WHAT TO DO:
Across the entries that follow, work out the number of lines containing the string "pose", and state it alone.
Start of GIVEN DATA
(** X20. A successful assignMissionToAvailableRobot moves exactly one robot
    from the idle count to the assigned count of the statistics and leaves
    the other counts and the total as they were; an unsuccessful one
    happens only when the idle count is 0 and changes nothing. *)
Theorem assign_moves_one_robot_in_statistics
    (mission : Mission.t) (now : Time) (fm : list (string * Robot.t)) :
  let '(res, fm', _) := FleetManager.assignMissionToAvailableRobot mission now fm in
  let before := FleetManager.getFleetStatistics fm in
  let after := FleetManager.getFleetStatistics fm' in
  match res with
  | Throw _ => False
  | Return None => FleetStatistics.idle before = 0 ∧ after = before
  | Return (Some _) =>
      FleetStatistics.idle before = S (FleetStatistics.idle after)
      ∧ FleetStatistics.assigned after = S (FleetStatistics.assigned before)
      ∧ FleetStatistics.en_route after = FleetStatistics.en_route before
      ∧ FleetStatistics.delivering after = FleetStatistics.delivering before
      ∧ FleetStatistics.completed after = FleetStatistics.completed before
      ∧ FleetStatistics.total after = FleetStatistics.total before
  end.
Proof.
  destruct (assign_cases mission now fm) as [[Hnone ->]|(slot & key & idle & E & ->)].
  - cbv zeta. split; [|done].
    apply available_nil in Hnone.
    unfold FleetManager.getFleetStatistics. rewrite countRobot_fold. cbn.
    unfold countStatus. unfold FleetManager.getAvailableRobots in Hnone.
    by rewrite Hnone.
  - cbv zeta. apply list_find_Some in E as (Hs & Hidle & _). cbn in Hidle.
    unfold FleetManager.getFleetStatistics. rewrite !countRobot_fold. cbn.
    unfold JsMap.size, JsMap.values. rewrite list_fmap_insert, length_insert. cbn.
    assert (fm.*2 !! slot = Some idle) as Hv by (by rewrite list_lookup_fmap, Hs).
    pose proof (fun s => countStatus_insert s _ _ _ (assigned_to mission now idle) Hv) as Hc.
    unfold Robot.getStatus in Hidle.
    pose proof (Hc IDLE) as H1. pose proof (Hc ASSIGNED) as H2.
    pose proof (Hc EN_ROUTE) as H3. pose proof (Hc DELIVERING) as H4.
    pose proof (Hc COMPLETED) as H5. cbn in H1, H2, H3, H4, H5.
    rewrite Hidle in *.
    repeat (case_decide; try done). repeat split; lia.
Qed.

(** ** Scheduler: lifecycle and timer callbacks *)

Section EngineFrames.
Implicit Types (e : SimulationEngine.t) (now : Time).

Lemma fleetEmit_Return evs now : ∀ e,
  Forall (fun ev => match ev with
                    | FleetManager.robotStatusChanged _ _ _ => True
                    | FleetManager.robotMissionCancelled _ _ => False
                    end) evs →
  ∃ e', SimulationEngine.fleetEmit evs now e = (Return tt, e')
        ∧ SimulationEngine.fleetManager e' = SimulationEngine.fleetManager e
        ∧ SimulationEngine.missionManager e' = SimulationEngine.missionManager e
        ∧ lifecycle e' = lifecycle e.
Proof.
  induction evs as [|ev evs IH]; intros e Hevs.
  - by exists e.
  - apply Forall_cons in Hevs as [Hev Hevs]. destruct ev as [r s m|]; [|done].
    cbn. destruct (IH (SimulationEngine.emit (SimulationEngine.robotStatusChanged r s m) e)
                     Hevs) as (e' & -> & ? & ? & ?).
    by exists e'.
Qed.

Lemma fleetEmit_lifecycle evs now : ∀ e,
  lifecycle (SimulationEngine.fleetEmit evs now e).2 = lifecycle e
  ∧ SimulationEngine.fleetManager (SimulationEngine.fleetEmit evs now e).2
    = SimulationEngine.fleetManager e.
Proof.
  induction evs as [|ev evs IH]; intros e; [done|].
  cbn. destruct ev as [r s m|r [m|]]; cbn.
  - by destruct (IH (SimulationEngine.emit (SimulationEngine.robotStatusChanged r s m) e))
      as [-> ->].
  - destruct (MissionManager.cancelMission m now (SimulationEngine.missionManager e))
      as [[[]|err] mm']; cbn; [|done].
    destruct (IH (SimulationEngine.emit (SimulationEngine.missionCancelled r (Some m))
                    (SimulationEngine.setMissionManager mm' e))) as [-> ->]. done.
  - done.
Qed.

Lemma robot_method_events (c : Robot.Call) now (r : Robot.t) :
  c ≠ Robot.CancelCurrentMission →
  Forall (fun ev => match ev with
                    | FleetManager.robotStatusChanged _ _ _ => True
                    | FleetManager.robotMissionCancelled _ _ => False
                    end) (FleetManager.forward <$> (Robot.exec c now r).2).
Proof.
  intros Hc. destruct c; try done; cbn;
    [unfold Robot.assignMission | unfold Robot.startMission
    | unfold Robot.startDelivering | unfold Robot.completeMission
    | unfold Robot.returnToIdle];
    case_decide; cbn; by repeat constructor.
Qed.

End EngineFrames.

Section EngineMoves.
Implicit Types (e : SimulationEngine.t) (now : Time).

Lemma fleetEmit_moves evs now : ∀ e,
  rtc registry_step (registries e) (registries (SimulationEngine.fleetEmit evs now e).2).
Proof.
  induction evs as [|ev evs IH]; intros e; [done|].
  cbn. destruct ev as [r s m|r [m|]]; cbn.
  - apply (IH (SimulationEngine.emit (SimulationEngine.robotStatusChanged r s m) e)).
  - pose proof (step_missions (SimulationEngine.fleetManager e)
                  (SimulationEngine.missionManager e) (MissionManager.CancelMission m) now)
      as Hstep. cbn in Hstep.
    destruct (MissionManager.cancelMission m now (SimulationEngine.missionManager e))
      as [[[]|err] mm']; cbn in *.
    + eapply rtc_l; [exact Hstep|].
      apply (IH (SimulationEngine.emit (SimulationEngine.missionCancelled r (Some m))
                   (SimulationEngine.setMissionManager mm' e))).
    + by apply rtc_once.
  - done.
Qed.

Lemma startMission_method now : is_method (Robot.startMission now) Robot.StartMission now.
Proof. intros r. cbn. by destruct (Robot.startMission now r) as [[? ?] ?]. Qed.
Lemma startDelivering_method now :
  is_method (Robot.startDelivering now) Robot.StartDelivering now.
Proof. intros r. cbn. by destruct (Robot.startDelivering now r) as [[? ?] ?]. Qed.
Lemma completeMission_method now :
  is_method (Robot.completeMission now) Robot.CompleteMission now.
Proof. intros r. cbn. by destruct (Robot.completeMission now r) as [[? ?] ?]. Qed.
Lemma returnToIdle_method now : is_method (Robot.returnToIdle now) Robot.ReturnToIdle now.
Proof. intros r. cbn. by destruct (Robot.returnToIdle now r) as [[? ?] ?]. Qed.

Lemma callRobot_moves slot method c now e :
  is_method method c now →
  rtc registry_step (registries e)
    (registries (SimulationEngine.callRobot slot method now e).2).
Proof.
  intros Hm. unfold SimulationEngine.callRobot.
  destruct (SimulationEngine.fleetManager e !! slot) as [[key robot]|] eqn:E; [|done].
  destruct (Hm robot) as [H1 H2].
  destruct (method robot) as [[res robot'] evs]. cbn in H1, H2. subst.
  eapply rtc_l.
  { apply (step_robot _ (SimulationEngine.missionManager e) slot key robot c now E). }
  destruct res as [[]|err]; [|done].
  apply (fleetEmit_moves _ now
           (SimulationEngine.setFleetManager
              (<[slot := (key, (Robot.exec c now robot).1)]> (SimulationEngine.fleetManager e))
              e)).
Qed.

Lemma startBoth_moves missionId slot now e :
  rtc registry_step (registries e)
    (registries (SimulationEngine.startBoth missionId slot now e).2).
Proof.
  unfold SimulationEngine.startBoth.
  pose proof (callRobot_moves slot _ _ now e (startMission_method now)) as H.
  destruct (SimulationEngine.callRobot slot (Robot.startMission now) now e)
    as [[[]|err] e']; [|done]. cbn in H.
  pose proof (step_missions (SimulationEngine.fleetManager e')
                (SimulationEngine.missionManager e') (MissionManager.StartMission missionId) now)
    as Hstep. cbn in Hstep.
  destruct (MissionManager.startMission missionId now (SimulationEngine.missionManager e'))
    as [res mm']. cbn in *. eapply rtc_r; [exact H|exact Hstep].
Qed.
End of GIVEN DATA
TASK RESPONSE:
7